Exercise goal
Copy each line of the data exactly. Leave nothing out.

-------- Record extracts

Lemma step_receive_ok order st : server_ok st → ∃ st', server_step (EvReceive order) st = Ok st' ∧ server_ok st'.
Proof.
  intros Hst. pose proof Hst as [Hp Hw Hj Hg]. cbn [server_step]. unfold running in Hg.
  destruct (job st) as [|a data|a payload|] eqn:Ej; [by exists st| |by exists st..]. cbv zeta.
  destruct Hj as (Ha & Hl & Hd).
  destruct (on_peer_ok a (receive_packet order data) (server st) (world st)
    (λ x, ∀ p, x = Some p → request_ok p) Hp Ha) as (x & m & w' & -> & Hw' & Hp' & Hdom & HQ).
  { intros c Hc. by apply receive_packet_ok. }
  rewrite bind_Ok. eexists. split; [done|]. split; simpl; [done..| |by destruct x].
  destruct x as [payload|]; [|done]. split; [by eapply is_Some_dom|by apply HQ].
Qed.

Lemma step_handle_ok order now st : server_ok st → ∃ st', server_step (EvHandle order now) st = Ok st' ∧ server_ok st'.
Proof.
  intros Hst. pose proof Hst as [Hp Hw Hj Hg]. cbn [server_step]. unfold running in Hg.
  destruct (job st) as [|a data|a payload|] eqn:Ej; [by exists st..| |by exists st]. cbv zeta.
  destruct Hj as (Ha & Hreq).
  destruct (on_peer_ok a (handle_payload order now payload) (server st) (world st) (λ _, True) Hp Ha)
    as (x & m & w' & -> & Hw' & Hp' & Hdom & _).
  { intros c Hc. destruct (HandlePayload_ok order now payload c (world st) Hc Hw Hreq) as (c' & w' & Hr & Hw' & Hc').
    exists tt, c', w'. unfold handle_payload. rewrite Hr, bind_Ok. split_and!; [done..| |done].
    by apply HandlePayload_settings in Hr. }
  rewrite bind_Ok. eexists. split; [done|]. by split.
Qed.

Lemma step_cleanup_ok visits st :
  server_ok st → event_ok (EvCleanup visits) st → ∃ st', server_step (EvCleanup visits) st = Ok st' ∧ server_ok st'.
Proof.
  intros [Hp Hw Hj Hg] He. cbn [server_step event_ok] in *. cbv zeta.
  destruct (cleanup_ok visits (server st) (world st) Hp Hw) as (m & w & -> & Hw' & Hsub & Hk).
  { intros a now order p Hin Ha. by apply (He a now order p). }
  rewrite bind_Ok. eexists. split; [done|]. split; simpl; [|done| |exact Hg].
  - intros a p Ha. apply (Hp a). by eapply lookup_weaken.
  - eapply job_ok_mono; [|exact Hj]. intros a Hb [p Ep]. exists p. apply Hk; [done|].
    intros now order Hin. by apply (He a now order p Hin Ep).
Qed.

Lemma step_timer_ok a st : server_ok st → ∃ st', server_step (EvTimer a) st = Ok st' ∧ server_ok st'.
Proof.
  intros [Hp Hw Hj Hg]. cbn [server_step]. cbv zeta. destruct (peer_timer_ok a (server st) Hp) as (m & -> & Hp' & Hdom).
  rewrite bind_Ok. eexists. split; [done|]. split; simpl; [done..| |exact Hg].
  eapply job_ok_mono; [|exact Hj]. intros k _. by apply is_Some_dom.
Qed.

Lemma wg_Done_ok s : 0 < wg s → wg_Done s = Ok (s <| wg ::= λ n, n - 1 |>).
Proof. intros Hw. unfold wg_Done. by rewrite (proj2 (Z.leb_gt _ _)) by done. Qed.

Lemma step_exit_ok e st :
  e = EvDiscoveryExit ∨ e = EvDataExit → server_ok st → ∃ st', server_step e st = Ok st' ∧ server_ok st'.
Proof.
  intros He Hst. pose proof Hst as [Hp Hw Hj Hg]. unfold running in Hg.
  destruct He as [-> | ->]; cbn [server_step]; unfold dataHandler, discoveryHandler; cbv zeta.
  - destruct (discovering st && _) eqn:E; [|by exists st]. apply andb_prop in E as [E _]. rewrite E in Hg.
    rewrite wg_Done_ok by (destruct (job st); lia). rewrite bind_Ok. eexists. split; [done|].
    split; simpl; [done..|]. unfold running. simpl. lia.
  - destruct (job st) eqn:Ej; [|by exists st..]. destruct (negb _); [|by exists st].
    rewrite wg_Done_ok by (destruct (discovering st); lia). rewrite bind_Ok. eexists. split; [done|].
    split; simpl; [done..|]. unfold running. simpl. lia.
Qed.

----------------

Answer space
Lemma step_receive_ok order st : server_ok st → ∃ st', server_step (EvReceive order) st = Ok st' ∧ server_ok st'.
Proof.
  intros Hst. pose proof Hst as [Hp Hw Hj Hg]. cbn [server_step]. unfold running in Hg.
  destruct (job st) as [|a data|a payload|] eqn:Ej; [by exists st| |by exists st..]. cbv zeta.
  destruct Hj as (Ha & Hl & Hd).
  destruct (on_peer_ok a (receive_packet order data) (server st) (world st)
    (λ x, ∀ p, x = Some p → request_ok p) Hp Ha) as (x & m & w' & -> & Hw' & Hp' & Hdom & HQ).
  { intros c Hc. by apply receive_packet_ok. }
  rewrite bind_Ok. eexists. split; [done|]. split; simpl; [done..| |by destruct x].
  destruct x as [payload|]; [|done]. split; [by eapply is_Some_dom|by apply HQ].
Qed.

Lemma step_handle_ok order now st : server_ok st → ∃ st', server_step (EvHandle order now) st = Ok st' ∧ server_ok st'.
Proof.
  intros Hst. pose proof Hst as [Hp Hw Hj Hg]. cbn [server_step]. unfold running in Hg.
  destruct (job st) as [|a data|a payload|] eqn:Ej; [by exists st..| |by exists st]. cbv zeta.
  destruct Hj as (Ha & Hreq).
  destruct (on_peer_ok a (handle_payload order now payload) (server st) (world st) (λ _, True) Hp Ha)
    as (x & m & w' & -> & Hw' & Hp' & Hdom & _).
  { intros c Hc. destruct (HandlePayload_ok order now payload c (world st) Hc Hw Hreq) as (c' & w' & Hr & Hw' & Hc').
    exists tt, c', w'. unfold handle_payload. rewrite Hr, bind_Ok. split_and!; [done..| |done].
    by apply HandlePayload_settings in Hr. }
  rewrite bind_Ok. eexists. split; [done|]. by split.
Qed.

Lemma step_cleanup_ok visits st :
  server_ok st → event_ok (EvCleanup visits) st → ∃ st', server_step (EvCleanup visits) st = Ok st' ∧ server_ok st'.
Proof.
  intros [Hp Hw Hj Hg] He. cbn [server_step event_ok] in *. cbv zeta.
  destruct (cleanup_ok visits (server st) (world st) Hp Hw) as (m & w & -> & Hw' & Hsub & Hk).
  { intros a now order p Hin Ha. by apply (He a now order p). }
  rewrite bind_Ok. eexists. split; [done|]. split; simpl; [|done| |exact Hg].
  - intros a p Ha. apply (Hp a). by eapply lookup_weaken.
  - eapply job_ok_mono; [|exact Hj]. intros a Hb [p Ep]. exists p. apply Hk; [done|].
    intros now order Hin. by apply (He a now order p Hin Ep).
Qed.

Lemma step_timer_ok a st : server_ok st → ∃ st', server_step (EvTimer a) st = Ok st' ∧ server_ok st'.
Proof.
  intros [Hp Hw Hj Hg]. cbn [server_step]. cbv zeta. destruct (peer_timer_ok a (server st) Hp) as (m & -> & Hp' & Hdom).
  rewrite bind_Ok. eexists. split; [done|]. split; simpl; [done..| |exact Hg].
  eapply job_ok_mono; [|exact Hj]. intros k _. by apply is_Some_dom.
Qed.

Lemma wg_Done_ok s : 0 < wg s → wg_Done s = Ok (s <| wg ::= λ n, n - 1 |>).
Proof. intros Hw. unfold wg_Done. by rewrite (proj2 (Z.leb_gt _ _)) by done. Qed.

Lemma step_exit_ok e st :
  e = EvDiscoveryExit ∨ e = EvDataExit → server_ok st → ∃ st', server_step e st = Ok st' ∧ server_ok st'.
Proof.
  intros He Hst. pose proof Hst as [Hp Hw Hj Hg]. unfold running in Hg.
  destruct He as [-> | ->]; cbn [server_step]; unfold dataHandler, discoveryHandler; cbv zeta.
  - destruct (discovering st && _) eqn:E; [|by exists st]. apply andb_prop in E as [E _]. rewrite E in Hg.
    rewrite wg_Done_ok by (destruct (job st); lia). rewrite bind_Ok. eexists. split; [done|].
    split; simpl; [done..|]. unfold running. simpl. lia.
  - destruct (job st) eqn:Ej; [|by exists st..]. destruct (negb _); [|by exists st].
    rewrite wg_Done_ok by (destruct (discovering st); lia). rewrite bind_Ok. eexists. split; [done|].
    split; simpl; [done..|]. unfold running. simpl. lia.
Qed.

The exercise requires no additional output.